= Work to be completed =
What you give back should be exactly the opening lines of the data, ending with the line that contains "- a method that" and including it.

'''

(** * SudoDev: the issue-resolution agent and its feedback loop

    A shallow embedding of [sudodev/core/agent.py] and
    [sudodev/core/feedback_loop.py].

    Conventions of the embedding:
    - a Python [str] is a [string]; one [ascii] stands for one code point
      below 256, so [len] is [String.length];
    - a method that reads or mutates [self] is a computation in the monad
      [Py S], a state monad over the object's fields whose result is either a
      value or a raised exception;
    - the exceptions of the model are instances of Python's [Exception]
      class, the ones an [except Exception] clause handles;
    - console narration ([log_step], [log_error], [print], the logger) is
      left out: it has no influence on values, files or control flow. *)

From Stdlib Require Import Ascii String ZArith NArith Floats DecimalString.
From stdpp Require Import base option list strings gmap.

Local Open Scope Z_scope.
Local Set Warnings "-inexact-float,-abstract-large-number".

(** ** Results and the monad of methods *)

(** An instance of Python's [Exception]: class name and message. *)
Record exn := Exn { exn_class : string; exn_msg : string }.

Inductive outcome (A : Type) : Type :=
| Ok (a : A)
| Raise (e : exn).
Arguments Ok {A} a.
Arguments Raise {A} e.

Definition Py (S A : Type) : Type := S -> outcome A * S.

Definition ret {S A} (a : A) : Py S A := fun s => (Ok a, s).
Definition raise {S A} (e : exn) : Py S A := fun s => (Raise e, s).
Definition bind {S A B} (m : Py S A) (k : A -> Py S B) : Py S B :=
  fun s => match m s with
           | (Ok a, s') => k a s'
           | (Raise e, s') => (Raise e, s')
           end.
Definition get {S} : Py S S := fun s => (Ok s, s).
Definition modify {S} (f : S -> S) : Py S unit := fun s => (Ok tt, f s).

(** [try: body  except Exception as e: handler e  finally: final].
    [final] runs on every way out of [body] and of [handler]; the model's
    finalisers do not raise. *)
Definition try_except_finally {S A}
    (body : Py S A) (handler : exn -> Py S A) (final : S -> S) : Py S A :=
  fun s => match body s with
           | (Ok a, s') => (Ok a, final s')
           | (Raise e, s') =>
               match handler e s' with
               | (r, s'') => (r, final s'')
               end
           end.

Declare Scope py_scope.
Delimit Scope py_scope with py.
Notation "'let*' x ':=' m 'in' k" := (bind m (fun x => k))
  (at level 10, x pattern, m at level 100, k at level 200) : py_scope.
Notation "'do' m 'in' k" := (bind m (fun _ => k))
  (at level 10, m at level 100, k at level 200) : py_scope.

(** ** Python string operations used by the sources *)

Module PyStr.

(** [str.isspace] on one code point below 256. *)
Definition isspace (c : ascii) : bool :=
  let n := N_of_ascii c in
  (((9 <=? n) && (n <=? 13)) || ((28 <=? n) && (n <=? 32))
   || (n =? 133) || (n =? 160))%N.

Fixpoint lstrip (s : string) : string :=
  match s with
  | EmptyString => EmptyString
  | String c s' => if isspace c then lstrip s' else s
  end.

Fixpoint rstrip (s : string) : string :=
  match s with
  | EmptyString => EmptyString
  | String c s' =>
      match rstrip s' with
      | EmptyString => if isspace c then EmptyString else String c EmptyString
      | r => String c r
      end
  end.

(** [s.strip()] *)
Definition strip (s : string) : string := rstrip (lstrip s).

(** [s[:n]] *)
Fixpoint take (n : nat) (s : string) : string :=
  match n, s with
  | S n', String c s' => String c (take n' s')
  | _, _ => EmptyString
  end.

(** [len(s)] *)
Definition len (s : string) : Z := Z.of_nat (String.length s).

(** [s.split(sep)] for a one-character separator. *)
Fixpoint split (sep : ascii) (s : string) : list string :=
  match s with
  | EmptyString => [EmptyString]
  | String c s' =>
      if Ascii.eqb c sep then EmptyString :: split sep s'
      else match split sep s' with
           | h :: t => String c h :: t
           | [] => [String c EmptyString]
           end
  end.

(** [sep.join(l)] *)
Fixpoint join (sep : string) (l : list string) : string :=
  match l with
  | [] => EmptyString
  | [x] => x
  | x :: l' => x +:+ sep +:+ join sep l'
  end.

Fixpoint replace_from (old new : string) (skip : nat) (s : string) : string :=
  match s with
  | EmptyString => EmptyString
  | String c s' =>
      match skip with
      | S k => replace_from old new k s'
      | O =>
          if String.prefix old s
          then new +:+ replace_from old new (String.length old - 1) s'
          else String c (replace_from old new O s')
      end
  end.

(** [s.replace(old, new)] for a non-empty [old]: the occurrences are taken
    from the left and do not overlap. *)
Definition replace (old new s : string) : string := replace_from old new O s.

(** [sub in s] *)
Fixpoint contains (sub s : string) : bool :=
  String.prefix sub s ||
  match s with
  | EmptyString => false
  | String _ s' => contains sub s'
  end.

(** [str(n)] for a non-negative integer. *)
Definition of_N (n : N) : string := NilZero.string_of_uint (N.to_uint n).

Definition digit_value (c : ascii) : N := (N_of_ascii c - 48)%N.

(** The default of [sys.get_int_max_str_digits()]. *)
Definition int_max_str_digits : nat := 4300.

(** [int(s)] for a non-empty string of the digits 0-9: CPython refuses a
    string of more than [int_max_str_digits] digits with a [ValueError]. *)
Definition to_int {S} (s : string) : Py S Z :=
  if (int_max_str_digits <? String.length s)%nat then
    raise (Exn "ValueError" "Exceeds the limit for integer string conversion")
  else
    ret (Z.of_N (fold_left (fun acc c => (10 * acc + digit_value c)%N)
                           (list_ascii_of_string s) 0%N)).

(** Truth value of a string: the empty string is false. *)
Definition truthy (s : string) : bool :=
  match s with EmptyString => false | _ => true end.

(** [s[n:]] *)
Fixpoint drop (n : nat) (s : string) : string :=
  match n, s with
  | S n', String _ s' => drop n' s'
  | _, _ => s
  end.

(** [s[-n:]] for a positive [n]: the last [n] characters, or all of [s]. *)
Definition take_last (n : nat) (s : string) : string :=
  drop (String.length s - n) s.

(** [str(z)] for an integer. *)
Definition of_Z (z : Z) : string :=
  match z with
  | Z0 => "0"
  | Zpos p => of_N (Npos p)
  | Zneg p => "-" +:+ of_N (Npos p)
  end.

End PyStr.

(** ** The fragment of [re] the feedback loop uses

    A backtracking matcher in the style of Python's: alternatives are tried
    in priority order, [+] is greedy, and [search] returns the match that
    starts leftmost. *)

Module Re.

Inductive t : Type :=
| Eps                             (* the empty pattern *)
| Lit (c : ascii)                 (* one literal character *)
| Plus (cls : ascii -> bool)      (* [cls+], greedy, e.g. [\w+] *)
| Cat (r1 r2 : t)
| Group (r : t).                  (* a capture group *)

(** [\w] on code points below 256: [str.isalnum] or underscore. *)
Definition word (c : ascii) : bool :=
  let n := N_of_ascii c in
  (((48 <=? n) && (n <=? 57)) || ((65 <=? n) && (n <=? 90))
   || ((97 <=? n) && (n <=? 122)) || (n =? 95)
   || (n =? 170) || (n =? 178) || (n =? 179) || (n =? 181)
   || (n =? 185) || (n =? 186) || ((188 <=? n) && (n <=? 190))
   || ((192 <=? n) && (n <=? 214)) || ((216 <=? n) && (n <=? 246))
   || (248 <=? n))%N.

(** [\d] on code points below 256. *)
Definition digit (c : ascii) : bool :=
  let n := N_of_ascii c in ((48 <=? n) && (n <=? 57))%N.

(** [.] without DOTALL: anything but a newline. *)
Definition dot (c : ascii) : bool := negb (Ascii.eqb c "010"%char).
(** The recent-form and clutch helpers report one of three bands: no
    advantage with confidence 0.5, a slight advantage with confidence in
    [0.7, 0.8), or a clear advantage with confidence in [0.9, 1]. A
    confidence strictly between 0.5 and 0.7 or in [0.8, 0.9) never
    occurs. *)
Theorem form_and_clutch_confidence_bands
    (s1 s2 su1 su2 : RecentStats) (c1 c2 : ClutchStats) :
  Forall (fun r =>
    (ac_advantage r = "none" /\ ac_confidence r = 1#2) \/
    ((ac_advantage r = "slight_player1" \/ ac_advantage r = "slight_player2") /\
     (7#10 <= ac_confidence r < 4#5)%Q) \/
    ((ac_advantage r = "player1" \/ ac_advantage r = "player2") /\
     (9#10 <= ac_confidence r <= 1)%Q))
    [determineFormAdvantage s1 s2 su1 su2; determineClutchAdvantage c1 c2].
Proof.
  assert (H : forall x y : Q,
    let r := advantage_bands (1#10) (2#10) x y in
    (ac_advantage r = "none" /\ ac_confidence r = 1#2) \/
    ((ac_advantage r = "slight_player1" \/ ac_advantage r = "slight_player2") /\
     (7#10 <= ac_confidence r < 4#5)%Q) \/
    ((ac_advantage r = "player1" \/ ac_advantage r = "player2") /\
     (9#10 <= ac_confidence r <= 1)%Q)).
  { intros x y. cbv zeta.
    destruct (advantage_bands_cases (1#10) (2#10) x y)
      as [(Ha & Hc & _) | [([[Ha _]|[Ha _]] & Hd & Hc) | ([[Ha _]|[Ha _]] & Hd & Hd' & Hc)]];
      rewrite ?Hc.
    - left. auto.
    - right; left. split; [auto|]. lra.
    - right; left. split; [auto|]. lra.
    - right; right. split; [auto|].
      destruct (js_min_cases (Qabs (x - y)) (3#10)) as [[-> ?]|[-> ?]]; lra.
    - right; right. split; [auto|].
      destruct (js_min_cases (Qabs (x - y)) (3#10)) as [[-> ?]|[-> ?]]; lra. }
  constructor; [apply H|]. constructor; [apply H|]. constructor.
Qed.

(** The momentum helper's clear advantage always comes with confidence
    exactly 1.0: its threshold (0.3) equals the cap of the bonus
    [Math.min(difference, 0.3)]. A slight momentum advantage has confidence
    in [0.75, 0.9), no advantage 0.5. *)
Theorem momentum_clear_advantage_full_confidence (m1 m2 : Momentum) :
  let r := determineMomentumAdvantage m1 m2 in
  (ac_advantage r = "none" /\ ac_confidence r = 1#2) \/
  ((ac_advantage r = "slight_player1" \/ ac_advantage r = "slight_player2") /\
   (3#4 <= ac_confidence r < 9#10)%Q) \/
  ((ac_advantage r = "player1" \/ ac_advantage r = "player2") /\
   (ac_confidence r == 1)%Q).
Proof.
  unfold determineMomentumAdvantage. cbv zeta.
  set (x := scoreMomentum m1). set (y := scoreMomentum m2).
  destruct (advantage_bands_cases (15#100) (3#10) x y)
    as [(Ha & Hc & _) | [([[Ha _]|[Ha _]] & Hd & Hc) | ([[Ha _]|[Ha _]] & Hd & Hd' & Hc)]];
    rewrite ?Hc.
  - left. auto.
  - right; left. split; [auto|]. lra.
  - right; left. split; [auto|]. lra.
  - right; right. split; [auto|].
    destruct (js_min_cases (Qabs (x - y)) (3#10)) as [[-> ?]|[-> ?]]; lra.
  - right; right. split; [auto|].
    destruct (js_min_cases (Qabs (x - y)) (3#10)) as [[-> ?]|[-> ?]]; lra.
Qed.

Lemma advantage_bands_mirror (lo hi s1 s2 : Q) :
  (0 < lo)%Q ->
  let r := advantage_bands lo hi s1 s2 in
  let r' := advantage_bands lo hi s2 s1 in
  ac_advantage r' = mirror_advantage (ac_advantage r) /\
  ac_winner r' = mirror_winner (ac_winner r) /\
  (ac_confidence r' == ac_confidence r)%Q.
Proof.
  intros Hlo. unfold advantage_bands. cbv zeta.
  assert (Hd : (Qabs (s2 - s1) == Qabs (s1 - s2))%Q) by apply Qabs_sub_sym.
  rewrite (js_lt_compat _ _ lo lo Hd (Qeq_refl _)).
  rewrite (js_lt_compat _ _ hi hi Hd (Qeq_refl _)).
  destruct (js_lt (Qabs (s1 - s2)) lo) eqn:E1; [split; [reflexivity|split; reflexivity]|].
  apply js_lt_false in E1.
  assert (Hne : js_gt s2 s1 = negb (js_gt s1 s2)).
  { unfold js_gt.
    destruct (js_lt s2 s1) eqn:A; [apply js_lt_true in A | apply js_lt_false in A];
    destruct (js_lt s1 s2) eqn:B; [apply js_lt_true in B | apply js_lt_false in B
      | apply js_lt_true in B | apply js_lt_false in B]; try reflexivity.
    - exfalso. lra.
    - exfalso. assert (s1 == s2)%Q as Heq by lra.
      assert (Qabs (s1 - s2) <= 0)%Q by (apply Qabs_Qle_condition; lra).
      lra. }
  rewrite Hne.
  destruct (js_lt (Qabs (s1 - s2)) hi), (js_gt s1 s2); simpl;
    (split; [reflexivity|]); (split; [reflexivity|]);
    [rewrite Hd | rewrite Hd | rewrite (js_min_compat _ _ (3#10) (3#10) Hd (Qeq_refl _))
    | rewrite (js_min_compat _ _ (3#10) (3#10) Hd (Qeq_refl _))]; reflexivity.
Qed.

(** The three advantage helpers are fair: exchanging the two players
    exchanges [player1] and [player2] (and their [slight_] forms) in the
    result, and leaves the confidence unchanged. *)
Theorem advantage_helpers_mirror (s1 s2 su1 su2 : RecentStats) (m1 m2 : Momentum)
    (c1 c2 : ClutchStats) :
  Forall (fun '(r, r') =>
    ac_advantage r' = mirror_advantage (ac_advantage r) /\
    ac_winner r' = mirror_winner (ac_winner r) /\
    (ac_confidence r' == ac_confidence r)%Q)
  [(determineFormAdvantage s1 s2 su1 su2, determineFormAdvantage s2 s1 su2 su1);
   (determineMomentumAdvantage m1 m2, determineMomentumAdvantage m2 m1);
   (determineClutchAdvantage c1 c2, determineClutchAdvantage c2 c1)].
Proof.
  repeat constructor; apply advantage_bands_mirror; reflexivity.
Qed.

Lemma insert_desc_Forall (P : MatchRow -> Prop) x l :
  P x -> Forall P l -> Forall P (insert_desc x l).
Proof.
  intros Hx Hl. induction Hl as [|y l Hy Hl IH]; simpl; [auto|].
  destruct (Z.ltb (time_key y) (time_key x)); auto.
Qed.

Lemma sort_desc_Forall (P : MatchRow -> Prop) l : Forall P l -> Forall P (sort_desc l).
Proof.
  induction 1; simpl; [constructor|]. apply insert_desc_Forall; auto.
Qed.

Lemma insert_desc_length x l : length (insert_desc x l) = S (length l).
Proof. induction l as [|y l IH]; simpl; [reflexivity|]. destruct (Z.ltb _ _); simpl; lia. Qed.

Lemma sort_desc_length l : length (sort_desc l) = length l.
Proof. induction l; simpl; [reflexivity|]. rewrite insert_desc_length. lia. Qed.

Lemma firstn_Forall {A} (P : A -> Prop) n l : Forall P l -> Forall P (firstn n l).
Proof.
  revert l. induction n as [|n IH]; intros l Hl; simpl; [constructor|].
  destruct Hl; constructor; auto.
Qed.

Lemma streak_loop_type l playerId n ty :
  n <> 0%nat -> snd (streak_loop l playerId n ty) = ty.
Proof.
  revert n. induction l as [|m l IH]; intros n Hn; simpl; [reflexivity|].
  destruct (Nat.eqb n 0) eqn:E; [apply Nat.eqb_eq in E; contradiction|].
  destruct (_ || _); [apply IH; lia|reflexivity].
Qed.

Lemma streak_loop_wins l playerId n :
  n <> 0%nat -> Forall (fun m => won_by m playerId = true) l ->
  streak_loop l playerId n "win" = ((n + length l)%nat, "win").
Proof.
  revert n. induction l as [|m l IH]; intros n Hn Hl; simpl; [f_equal; lia|].
  inversion Hl as [|? ? Hm Hl']; subst.
  destruct (Nat.eqb n 0) eqn:E; [apply Nat.eqb_eq in E; contradiction|].
  rewrite Hm. simpl. rewrite IH by (auto || lia). f_equal. lia.
Qed.

Lemma ratio_self (k : nat) : k <> 0%nat ->
  (inject_Z (Z.of_nat k) / inject_Z (Z.of_nat k) == 1)%Q.
Proof.
  intros Hk. unfold Qdiv. apply Qmult_inv_r. intros H. apply Hk.
  unfold Qeq in H. simpl in H. lia.
Qed.

Lemma score_all_wins (ms : list MatchRow) (playerId : string) :
  (4 <= length ms)%nat -> Forall (fun m => won_by m playerId = true) ms ->
  (scoreMomentum (calculateMomentum ms playerId) == 1)%Q.
Proof.
  intros Hlen Hw. unfold calculateMomentum.
  destruct (Nat.eqb (length ms) 0) eqn:E0; [apply Nat.eqb_eq in E0; lia|].
  pose proof (sort_desc_Forall _ _ Hw) as Hs.
  pose proof (sort_desc_length ms) as Hl.
  destruct (sort_desc ms) as [|m0 rest] eqn:Es; [simpl in Hl; lia|].
  inversion Hs as [|? ? Hm0 Hrest]; subst.
  simpl streak_loop. rewrite Hm0. simpl Nat.eqb. cbv iota beta.
  rewrite (streak_loop_wins rest playerId 1 ltac:(lia) Hrest).
  set (rr := map (fun m => if won_by m playerId then 1%nat else 0%nat)
                 (firstn 5 (m0 :: rest))).
  assert (Hrr : Forall (fun r => r = 1%nat) rr).
  { unfold rr. apply List.Forall_map. eapply List.Forall_impl; [|apply firstn_Forall, Hs].
    intros m Hm. simpl in Hm. now rewrite Hm. }
  assert (Hf : List.filter (fun r => Nat.eqb r 1) rr = rr).
  { clear -Hrr. induction Hrr as [|r l Hr _ IH]; simpl; [reflexivity|].
    subst. simpl. now rewrite IH. }
  assert (Hlen_rr : length rr <> 0%nat) by (unfold rr; simpl; lia).
  unfold scoreMomentum. cbn [consistency currentStreak streakType]. rewrite Hf.
  simpl String.eqb. cbv iota beta.
  set (c := (inject_Z (Z.of_nat (length rr)) / inject_Z (Z.of_nat (length rr)))%Q).
  assert (Hc : (c == 1)%Q) by apply ratio_self, Hlen_rr.
  assert (Hn : (4 <= Z.of_nat (1 + length rest))%Z) by (simpl in Hl; lia).
  set (b := js_min (inject_Z (Z.of_nat (1 + length rest)) * (1#10)) (4#10)).
  assert (Hb : (b == 4#10)%Q).
  { unfold b. rewrite Zle_Qle in Hn.
    destruct (js_min_cases (inject_Z (Z.of_nat (1 + length rest)) * (1#10)) (4#10))
      as [[-> H]|[-> H]]; [|reflexivity].
    change (inject_Z 4) with 4%Q in Hn. lra. }
  destruct (js_min_cases 1 (c * (6#10) + b)) as [[-> H]|[-> H]];
    [| exfalso; lra].
  unfold js_max. destruct (Qlt_le_dec 0 1); [reflexivity | exfalso; lra].
Qed.

Lemma score_no_wins (ms : list MatchRow) (playerId : string) :
  Forall (fun m => won_by m playerId = false) ms ->
  scoreMomentum (calculateMomentum ms playerId) = 0%Q.
Proof.
  intros Hw. unfold calculateMomentum.
  destruct (Nat.eqb (length ms) 0) eqn:E0.
  - reflexivity.
  - apply Nat.eqb_neq in E0.
    pose proof (sort_desc_Forall _ _ Hw) as Hs.
    pose proof (sort_desc_length ms) as Hl.
    destruct (sort_desc ms) as [|m0 rest] eqn:Es; [simpl in Hl; lia|].
    inversion Hs as [|? ? Hm0 Hrest]; subst.
    simpl streak_loop. rewrite Hm0. simpl Nat.eqb. cbv iota beta.
    pose proof (streak_loop_type rest playerId 1 "loss" ltac:(lia)) as Ht.
    destruct (streak_loop rest playerId 1 "loss") as [cs st]. simpl in Ht. subst st.
    set (rr := map (fun m => if won_by m playerId then 1%nat else 0%nat)
                   (firstn 5 (m0 :: rest))).
    assert (Hrr : Forall (fun r => r = 0%nat) rr).
    { unfold rr. apply List.Forall_map. eapply List.Forall_impl; [|apply firstn_Forall, Hs].
      intros m Hm. simpl in Hm. now rewrite Hm. }
    assert (Hf : List.filter (fun r => Nat.eqb r 1) rr = []).
    { clear -Hrr. induction Hrr as [|r l Hr _ IH]; simpl; [reflexivity|]. now subst. }
    unfold scoreMomentum. cbn [consistency currentStreak streakType]. rewrite Hf.
    simpl String.eqb. cbv iota beta.
    set (b := js_min (inject_Z (Z.of_nat cs) * (1#10)) (4#10)).
    assert (Hb : (0 <= b)%Q).
    { unfold b. apply js_min_ge; [|discriminate].
      apply Qmult_le_0_compat; [|discriminate].
      change 0%Q with (inject_Z 0). rewrite <- Zle_Qle. lia. }
    change (inject_Z (Z.of_nat (length (@nil nat)))) with 0%Q.
    set (v := (0 / inject_Z (Z.of_nat (length rr)) * (6#10) - b)%Q).
    assert (Hv : (v <= 0)%Q).
    { unfold v. unfold Qdiv. rewrite Qmult_0_l, Qmult_0_l. lra. }
    destruct (js_min_cases 1 v) as [[-> H]|[-> H]]; [exfalso; lra|].
    unfold js_max. destruct (Qlt_le_dec 0 v); [exfalso; lra | reflexivity].
Qed.

(** Composition of the momentum helpers: when player 1 won every one of at
    least four recent matches and player 2 won none of theirs (or has none),
    the momentum analysis gives a clear advantage to player 1 with
    confidence 1.0. *)
Theorem momentum_sweep_gives_full_confidence (ms1 ms2 : list MatchRow)
    (player1Id player2Id : string)
    (Hlen : (4 <= length ms1)%nat)
    (Hwins : Forall (fun m => won_by m player1Id = true) ms1)
    (Hlosses : Forall (fun m => won_by m player2Id = false) ms2) :
  let r := determineMomentumAdvantage (calculateMomentum ms1 player1Id)
                                      (calculateMomentum ms2 player2Id) in
  ac_advantage r = "player1" /\ ac_winner r = "Player 1" /\ (ac_confidence r == 1)%Q.
Proof.
  pose proof (score_all_wins ms1 player1Id Hlen Hwins) as H1.
  pose proof (score_no_wins ms2 player2Id Hlosses) as H2.
  unfold determineMomentumAdvantage. cbv zeta. rewrite H2.
  set (x := scoreMomentum (calculateMomentum ms1 player1Id)) in *.
  assert (Hd : (Qabs (x - 0) == 1)%Q).
  { rewrite H1. reflexivity. }
  unfold advantage_bands. cbv zeta.
  rewrite (js_lt_compat _ _ (15#100) (15#100) Hd (Qeq_refl _)).
  rewrite (js_lt_compat _ _ (3#10) (3#10) Hd (Qeq_refl _)).
  assert (Hg : js_gt x 0 = true).
  { unfold js_gt. apply js_lt_true. rewrite H1. reflexivity. }
  rewrite Hg. simpl. split; [reflexivity|]. split; [reflexivity|].
  rewrite (js_min_compat _ _ (3#10) (3#10) Hd (Qeq_refl _)). reflexivity.
Qed.

Lemma filter_length_le {A} (f : A -> bool) (l : list A) : (length (List.filter f l) <= length l)%nat.
Proof. induction l as [|x l IH]; simpl; [lia|]. destruct (f x); simpl; lia. Qed.

Lemma ratio_bounds (w n : nat) : (w <= n)%nat -> n <> 0%nat ->
  (0 <= inject_Z (Z.of_nat w) / inject_Z (Z.of_nat n) <= 1)%Q.
Proof.
  intros Hw Hn.
  assert (Hpos : (0 < inject_Z (Z.of_nat n))%Q).
  { change 0%Q with (inject_Z 0). rewrite <- Zlt_Qlt. lia. }
  split.
  - apply Qle_shift_div_l; [assumption|]. rewrite Qmult_0_l.
    change 0%Q with (inject_Z 0). rewrite <- Zle_Qle. lia.
  - apply Qle_shift_div_r; [assumption|]. rewrite Qmult_1_l.
    rewrite <- Zle_Qle. lia.
Qed.

(** [calculateRecentStats] keeps its counts consistent: wins and losses add
    up to the number of matches it was given, and the win rate lies in
    [0, 1] (0 for an empty list). *)
Theorem recentStats_consistent (matches : list MatchRow) (playerId : string) :
  let s := calculateRecentStats matches playerId in
  (rs_wins s + rs_losses s)%nat = rs_totalMatches s /\
  rs_totalMatches s = length matches /\
  (0 <= rs_winRate s <= 1)%Q.
Proof.
  unfold calculateRecentStats.
  destruct (Nat.eqb (length matches) 0) eqn:E.
  - apply Nat.eqb_eq in E. simpl. rewrite E. repeat split; discriminate.
  - apply Nat.eqb_neq in E. simpl.
    pose proof (filter_length_le (fun m => won_by m playerId) matches).
    repeat split; [lia | apply ratio_bounds; assumption ..].
Qed.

'''

= Worked solution =
(** * SudoDev: the issue-resolution agent and its feedback loop

    A shallow embedding of [sudodev/core/agent.py] and
    [sudodev/core/feedback_loop.py].

    Conventions of the embedding:
    - a Python [str] is a [string]; one [ascii] stands for one code point
      below 256, so [len] is [String.length];
    - a method that reads or mutates [self] is a computation in the monad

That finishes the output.